"""
(* ===== verification/RaftWire.v ===== *)
(** * RaftWire: the JSON of the Raft types

    The structs of internal/raft that are marshalled: log entries, the RPC
    arguments and replies, the state file and the snapshot file, each with its
    field names, and the conversions to the types of [RaftNode], where a slice
    is its elements. *)
From stdpp Require Import prelude gmap.
From Stdlib Require Import ZArith Lia Strings.Byte.
From S2P Require Import Prelude GoText GoUtf8 GoJson GoJsonTypes RaftNode.
Local Open Scope Z_scope.

(** ** Log entries *)

Record wEntry := mkWEntry { we_Term : Z; we_Command : goslice Byte.byte }.

Definition c_LogEntry : codec wEntry := c_struct (mkWEntry 0 SNil) [
  field_of (bs "Term") c_uint64 we_Term (λ x w, mkWEntry x (we_Command w));
  field_of (bs "Command") c_bytes we_Command (λ x w, mkWEntry (we_Term w) x)].

Definition entry_out (e : LogEntry) : wEntry := mkWEntry (Term e) (goslice_of (Command e)).
Definition entry_in (w : wEntry) : LogEntry := mkEntry (we_Term w) (to_option (we_Command w)).

(** ** RPCs *)

Definition c_RequestVoteArgs : codec RequestVoteArgs := c_struct (mkRV 0 [] 0 0) [
  field_of (bs "Term") c_uint64 rv_Term
    (λ x a, mkRV x (rv_CandidateId a) (rv_LastLogIndex a) (rv_LastLogTerm a));
  field_of (bs "CandidateId") c_string rv_CandidateId
    (λ x a, mkRV (rv_Term a) x (rv_LastLogIndex a) (rv_LastLogTerm a));
  field_of (bs "LastLogIndex") c_uint64 rv_LastLogIndex
    (λ x a, mkRV (rv_Term a) (rv_CandidateId a) x (rv_LastLogTerm a));
  field_of (bs "LastLogTerm") c_uint64 rv_LastLogTerm
    (λ x a, mkRV (rv_Term a) (rv_CandidateId a) (rv_LastLogIndex a) x)].

Definition c_RequestVoteReply : codec RequestVoteReply := c_struct (mkRVReply 0 false) [
  field_of (bs "Term") c_uint64 rvr_Term (λ x a, mkRVReply x (rvr_VoteGranted a));
  field_of (bs "VoteGranted") c_bool rvr_VoteGranted (λ x a, mkRVReply (rvr_Term a) x)].

Record wAppendArgs := mkWAE {
  wa_Term : Z; wa_LeaderId : bytes; wa_PrevLogIndex : Z; wa_PrevLogTerm : Z;
  wa_Entries : goslice wEntry; wa_LeaderCommit : Z }.

Definition c_AppendEntriesArgs : codec wAppendArgs := c_struct (mkWAE 0 [] 0 0 SNil 0) [
  field_of (bs "Term") c_uint64 wa_Term
    (λ x a, mkWAE x (wa_LeaderId a) (wa_PrevLogIndex a) (wa_PrevLogTerm a) (wa_Entries a) (wa_LeaderCommit a));
  field_of (bs "LeaderId") c_string wa_LeaderId
    (λ x a, mkWAE (wa_Term a) x (wa_PrevLogIndex a) (wa_PrevLogTerm a) (wa_Entries a) (wa_LeaderCommit a));
  field_of (bs "PrevLogIndex") c_uint64 wa_PrevLogIndex
    (λ x a, mkWAE (wa_Term a) (wa_LeaderId a) x (wa_PrevLogTerm a) (wa_Entries a) (wa_LeaderCommit a));
  field_of (bs "PrevLogTerm") c_uint64 wa_PrevLogTerm
    (λ x a, mkWAE (wa_Term a) (wa_LeaderId a) (wa_PrevLogIndex a) x (wa_Entries a) (wa_LeaderCommit a));
  field_of (bs "Entries") (c_slice c_LogEntry) wa_Entries
    (λ x a, mkWAE (wa_Term a) (wa_LeaderId a) (wa_PrevLogIndex a) (wa_PrevLogTerm a) x (wa_LeaderCommit a));
  field_of (bs "LeaderCommit") c_uint64 wa_LeaderCommit
    (λ x a, mkWAE (wa_Term a) (wa_LeaderId a) (wa_PrevLogIndex a) (wa_PrevLogTerm a) (wa_Entries a) x)].

(** Without new entries [sendAppendEntries] leaves the slice nil. *)
Definition append_out (a : AppendEntriesArgs) : wAppendArgs :=
  mkWAE (ae_Term a) (ae_LeaderId a) (ae_PrevLogIndex a) (ae_PrevLogTerm a)
    (match ae_Entries a with [] => SNil | l => SMake (entry_out <$> l) [] end) (ae_LeaderCommit a).
Definition append_in (w : wAppendArgs) : AppendEntriesArgs :=
  mkAE (wa_Term w) (wa_LeaderId w) (wa_PrevLogIndex w) (wa_PrevLogTerm w)
    (entry_in <$> elements (wa_Entries w)) (wa_LeaderCommit w).

Definition c_AppendEntriesReply : codec AppendEntriesReply := c_struct (mkAEReply 0 false 0 0) [
  field_of (bs "Term") c_uint64 aer_Term
    (λ x a, mkAEReply x (aer_Success a) (aer_ConflictIndex a) (aer_ConflictTerm a));
  field_of (bs "Success") c_bool aer_Success
    (λ x a, mkAEReply (aer_Term a) x (aer_ConflictIndex a) (aer_ConflictTerm a));
  field_of (bs "ConflictIndex") c_uint64 aer_ConflictIndex
    (λ x a, mkAEReply (aer_Term a) (aer_Success a) x (aer_ConflictTerm a));
  field_of (bs "ConflictTerm") c_uint64 aer_ConflictTerm
    (λ x a, mkAEReply (aer_Term a) (aer_Success a) (aer_ConflictIndex a) x)].

(** ** The state file and the snapshot file *)

Record wState := mkWState { ws_CurrentTerm : Z; ws_VotedFor : bytes; ws_Log : goslice wEntry }.

Definition c_persistentState : codec wState := c_struct (mkWState 0 [] SNil) [
  field_of (bs "current_term") c_uint64 ws_CurrentTerm (λ x w, mkWState x (ws_VotedFor w) (ws_Log w));
  field_of (bs "voted_for") c_string ws_VotedFor (λ x w, mkWState (ws_CurrentTerm w) x (ws_Log w));
  field_of (bs "log") (c_slice c_LogEntry) ws_Log (λ x w, mkWState (ws_CurrentTerm w) (ws_VotedFor w) x)].

Definition state_out (p : persistentState) : wState :=
  mkWState (CurrentTerm p) (VotedFor p) (SMake (entry_out <$> Log p) []).
Definition state_in (w : wState) : persistentState :=
  mkPS (ws_CurrentTerm w) (ws_VotedFor w) (entry_in <$> elements (ws_Log w)).

Record wSnapshot := mkWSnap { wn_Index : Z; wn_Term : Z; wn_Data : option bytes }.

Definition c_Snapshot : codec wSnapshot := c_struct (mkWSnap 0 0 None) [
  field_of (bs "last_included_index") c_uint64 wn_Index (λ x w, mkWSnap x (wn_Term w) (wn_Data w));
  field_of (bs "last_included_term") c_uint64 wn_Term (λ x w, mkWSnap (wn_Index w) x (wn_Data w));
  field_of (bs "data") c_raw wn_Data (λ x w, mkWSnap (wn_Index w) (wn_Term w) x)].

Definition snap_out (s : Snapshot) : wSnapshot := mkWSnap (LastIncludedIndex s) (LastIncludedTerm s) (Some (SnapData s)).
Definition snap_in (w : wSnapshot) : Snapshot := mkSnap (wn_Index w) (wn_Term w) (default [] (wn_Data w)).

(** ** Round trips *)

Definition u64_ok (n : Z) : Prop := 0 ≤ n < 2 ^ 64.
Definition name_ok (s : bytes) : Prop := ValidString s = true.

(** Discharge the fields with a basic type, in order. *)
Ltac fields_ok :=
  repeat (first [eapply field_chain_cons; [apply uint64_ok|lia|assumption|reflexivity|]
                |eapply field_chain_cons; [apply string_ok|lia|assumption|reflexivity|]
                |eapply field_chain_cons; [apply bool_ok|lia|exact I|reflexivity|]
                |eapply field_chain_cons; [apply bytes_ok|lia|assumption|reflexivity|]]).

Ltac struct_ok :=
  apply struct_chain; [by repeat (apply Forall_cons; split; [split; reflexivity|])|]; fields_ok.

Definition wentry_ok (w : wEntry) : Prop := u64_ok (we_Term w) ∧ ∃ o, we_Command w = goslice_of o.

Lemma entry_codec_ok : codec_ok c_LogEntry wentry_ok 1.
Proof. intros [t cmd] [Ht Hc]. struct_ok. reflexivity. Qed.

Lemma vote_args_ok :
  codec_ok c_RequestVoteArgs
    (λ a, u64_ok (rv_Term a) ∧ name_ok (rv_CandidateId a) ∧ u64_ok (rv_LastLogIndex a) ∧ u64_ok (rv_LastLogTerm a)) 1.
Proof. intros [t c i lt] (H1 & H2 & H3 & H4). struct_ok. reflexivity. Qed.

Lemma vote_reply_ok : codec_ok c_RequestVoteReply (λ a, u64_ok (rvr_Term a)) 1.
Proof. intros [t g] H. struct_ok. reflexivity. Qed.

Lemma append_reply_ok :
  codec_ok c_AppendEntriesReply
    (λ a, u64_ok (aer_Term a) ∧ u64_ok (aer_ConflictIndex a) ∧ u64_ok (aer_ConflictTerm a)) 1.
Proof. intros [t s ci ct] (H1 & H2 & H3). struct_ok. reflexivity. Qed.

Definition wentries_ok (s : goslice wEntry) : Prop := ∃ o, s = goslice_of o ∧ Forall wentry_ok (default [] o).

Lemma entries_codec_ok : codec_ok (c_slice c_LogEntry) wentries_ok 2.
Proof. apply slice_ok, entry_codec_ok. Qed.

Lemma append_args_ok :
  codec_ok c_AppendEntriesArgs
    (λ a, u64_ok (wa_Term a) ∧ name_ok (wa_LeaderId a) ∧ u64_ok (wa_PrevLogIndex a) ∧ u64_ok (wa_PrevLogTerm a) ∧
          wentries_ok (wa_Entries a) ∧ u64_ok (wa_LeaderCommit a)) 3.
Proof.
  intros [t l pi pt es lc] (H1 & H2 & H3 & H4 & H5 & H6). struct_ok.
  eapply field_chain_cons; [apply entries_codec_ok|lia|exact H5|reflexivity|]. fields_ok. reflexivity.
Qed.

Lemma state_codec_ok :
  codec_ok c_persistentState
    (λ w, u64_ok (ws_CurrentTerm w) ∧ name_ok (ws_VotedFor w) ∧ wentries_ok (ws_Log w)) 3.
Proof.
  intros [t v l] (H1 & H2 & H3). struct_ok.
  eapply field_chain_cons; [apply entries_codec_ok|lia|exact H3|reflexivity|]. reflexivity.
Qed.

(** The data of a snapshot is JSON of its own. *)
Lemma snapshot_codec_ok d :
  (d ≤ maxNestingDepth)%nat →
  codec_ok c_Snapshot
    (λ w, u64_ok (wn_Index w) ∧ u64_ok (wn_Term w) ∧ ∃ j, wn_Data w = Some (jraw j) ∧ wf d j ∧ compact j = j) (S d).
Proof.
  intros Hd [i t data] (H1 & H2 & H3). struct_ok.
  eapply field_chain_cons; [by apply raw_ok|lia|exact H3|reflexivity|]. reflexivity.
Qed.

(** *** In the types of the node *)

Definition entry_ok (e : LogEntry) : Prop := u64_ok (Term e).

Lemma entry_in_out e : entry_in (entry_out e) = e.
Proof. by destruct e as [t [c|]]. Qed.

Lemma entries_in_out (l : list LogEntry) : entry_in <$> (entry_out <$> l) = l.
Proof. induction l as [|e l IH]; [done|]. by rewrite !fmap_cons, entry_in_out, IH. Qed.

Lemma wentries_out (l : list LogEntry) : Forall entry_ok l → Forall wentry_ok (entry_out <$> l).
Proof. intros H. apply Forall_fmap. eapply Forall_impl; [exact H|]. intros e He. split; [exact He|]. by eexists. Qed.

Definition append_ok (a : AppendEntriesArgs) : Prop :=
  u64_ok (ae_Term a) ∧ name_ok (ae_LeaderId a) ∧ u64_ok (ae_PrevLogIndex a) ∧ u64_ok (ae_PrevLogTerm a) ∧
  Forall entry_ok (ae_Entries a) ∧ u64_ok (ae_LeaderCommit a).

Lemma append_in_out a : append_in (append_out a) = a.
Proof.
  destruct a as [t l pi pt es lc]. unfold append_in, append_out. cbn. f_equal. destruct es as [|e es]; [done|].
  exact (entries_in_out (e :: es)).
Qed.

Lemma append_out_ok a :
  append_ok a →
  let w := append_out a in
  u64_ok (wa_Term w) ∧ name_ok (wa_LeaderId w) ∧ u64_ok (wa_PrevLogIndex w) ∧ u64_ok (wa_PrevLogTerm w) ∧
  wentries_ok (wa_Entries w) ∧ u64_ok (wa_LeaderCommit w).
Proof.
  intros (H1 & H2 & H3 & H4 & H5 & H6). unfold append_out. cbn. repeat (split; [done|]). split; [|done].
  destruct (ae_Entries a) as [|e es]; [by exists None|]. exists (Some (entry_out <$> e :: es)). split; [done|].
  by apply wentries_out.
Qed.

Definition state_ok (p : persistentState) : Prop :=
  u64_ok (CurrentTerm p) ∧ name_ok (VotedFor p) ∧ Forall entry_ok (Log p).

Lemma state_in_out p : state_in (state_out p) = p.
Proof. destruct p as [t v l]. unfold state_in, state_out. cbn. by rewrite entries_in_out. Qed.

Lemma state_out_ok p :
  state_ok p → u64_ok (ws_CurrentTerm (state_out p)) ∧ name_ok (ws_VotedFor (state_out p)) ∧ wentries_ok (ws_Log (state_out p)).
Proof.
  intros (H1 & H2 & H3). split; [done|]. split; [done|]. exists (Some (entry_out <$> Log p)). split; [done|].
  by apply wentries_out.
Qed.

(** ** What arrives is well-typed *)

Definition wentry_typed (w : wEntry) : Prop := u64_ok (we_Term w).
Definition wentries_typed (s : goslice wEntry) : Prop := Forall wentry_typed (backing s).

Lemma entry_codec_typed : codec_typed c_LogEntry wentry_typed.
Proof.
  apply struct_typed; [done|]. apply List.Forall_cons; [|apply List.Forall_cons; [|done]]; intros j s Hs.
  - by eapply (field_typed wentry_typed (λ n, 0 ≤ n < 2 ^ 64)); [by apply uint_typed|..].
  - by eapply (field_typed wentry_typed (λ _ : goslice Byte.byte, True)); [apply any_typed|..].
Qed.

Lemma entries_codec_typed : codec_typed (c_slice c_LogEntry) wentries_typed.
Proof. apply slice_typed, entry_codec_typed. Qed.

Ltac typed_fields T :=
  repeat (apply List.Forall_cons; [|]); [..|by apply List.Forall_nil];
  intros j s Hs; first
    [ eapply (field_typed T (λ n, 0 ≤ n < 2 ^ 64)); [by apply uint_typed|..|exact Hs]
    | eapply (field_typed T name_ok); [apply string_typed|..|exact Hs]
    | eapply (field_typed T (λ _ : bool, True)); [apply any_typed|..|exact Hs]
    | eapply (field_typed T (λ _ : goslice Byte.byte, True)); [apply any_typed|..|exact Hs]
    | eapply (field_typed T (λ _ : option bytes, True)); [apply any_typed|..|exact Hs]
    | eapply (field_typed T wentries_typed); [apply entries_codec_typed|..|exact Hs] ];
  clear; unfold T; cbn; unfold u64_ok; intros; intuition.

Definition vote_args_typed (a : RequestVoteArgs) : Prop :=
  u64_ok (rv_Term a) ∧ name_ok (rv_CandidateId a) ∧ u64_ok (rv_LastLogIndex a) ∧ u64_ok (rv_LastLogTerm a).

Lemma vote_args_codec_typed : codec_typed c_RequestVoteArgs vote_args_typed.
Proof. apply struct_typed; [by repeat split|]. typed_fields vote_args_typed. Qed.

Definition vote_reply_typed (a : RequestVoteReply) : Prop := u64_ok (rvr_Term a).

Lemma vote_reply_codec_typed : codec_typed c_RequestVoteReply vote_reply_typed.
Proof. apply struct_typed; [done|]. typed_fields vote_reply_typed. Qed.

Definition append_args_typed (a : wAppendArgs) : Prop :=
  u64_ok (wa_Term a) ∧ name_ok (wa_LeaderId a) ∧ u64_ok (wa_PrevLogIndex a) ∧ u64_ok (wa_PrevLogTerm a) ∧
  wentries_typed (wa_Entries a) ∧ u64_ok (wa_LeaderCommit a).

Lemma append_args_codec_typed : codec_typed c_AppendEntriesArgs append_args_typed.
Proof. apply struct_typed; [by repeat split; first [done|apply List.Forall_nil]|]. typed_fields append_args_typed. Qed.

Definition append_reply_typed (a : AppendEntriesReply) : Prop :=
  u64_ok (aer_Term a) ∧ u64_ok (aer_ConflictIndex a) ∧ u64_ok (aer_ConflictTerm a).

Lemma append_reply_codec_typed : codec_typed c_AppendEntriesReply append_reply_typed.
Proof. apply struct_typed; [by repeat split; first [done|apply List.Forall_nil]|]. typed_fields append_reply_typed. Qed.

Definition wstate_typed (w : wState) : Prop :=
  u64_ok (ws_CurrentTerm w) ∧ name_ok (ws_VotedFor w) ∧ wentries_typed (ws_Log w).

Lemma state_codec_typed : codec_typed c_persistentState wstate_typed.
Proof. apply struct_typed; [by repeat split; first [done|apply List.Forall_nil]|]. typed_fields wstate_typed. Qed.

Definition wsnap_typed (w : wSnapshot) : Prop := u64_ok (wn_Index w) ∧ u64_ok (wn_Term w).

Lemma snapshot_codec_typed : codec_typed c_Snapshot wsnap_typed.
Proof. apply struct_typed; [by repeat split; first [done|apply List.Forall_nil]|]. typed_fields wsnap_typed. Qed.

Lemma entries_in_typed s : wentries_typed s → Forall entry_ok (entry_in <$> elements s).
Proof.
  intros H. apply Forall_fmap. destruct s as [|v t]; [constructor|]. unfold wentries_typed in H. cbn in H.
  apply Forall_app in H as [H _]. exact H.
Qed.

Lemma append_in_typed w : append_args_typed w → append_ok (append_in w).
Proof. intros (H1 & H2 & H3 & H4 & H5 & H6). repeat (split; [done|]). split; [by apply entries_in_typed|done]. Qed.

Lemma state_in_typed w : wstate_typed w → state_ok (state_in w).
Proof. intros (H1 & H2 & H3). split; [done|]. split; [done|]. by apply entries_in_typed. Qed.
"""
**What this task involves**
Copy only this part of the entries above: the line with "Record wState := mkWState", the line with "Definition state_in (w", and the lines between, all exactly as written.

**Result for this task**
Record wState := mkWState { ws_CurrentTerm : Z; ws_VotedFor : bytes; ws_Log : goslice wEntry }.

Definition c_persistentState : codec wState := c_struct (mkWState 0 [] SNil) [
  field_of (bs "current_term") c_uint64 ws_CurrentTerm (λ x w, mkWState x (ws_VotedFor w) (ws_Log w));
  field_of (bs "voted_for") c_string ws_VotedFor (λ x w, mkWState (ws_CurrentTerm w) x (ws_Log w));
  field_of (bs "log") (c_slice c_LogEntry) ws_Log (λ x w, mkWState (ws_CurrentTerm w) (ws_VotedFor w) x)].

Definition state_out (p : persistentState) : wState :=
  mkWState (CurrentTerm p) (VotedFor p) (SMake (entry_out <$> Log p) []).
Definition state_in (w : wState) : persistentState :=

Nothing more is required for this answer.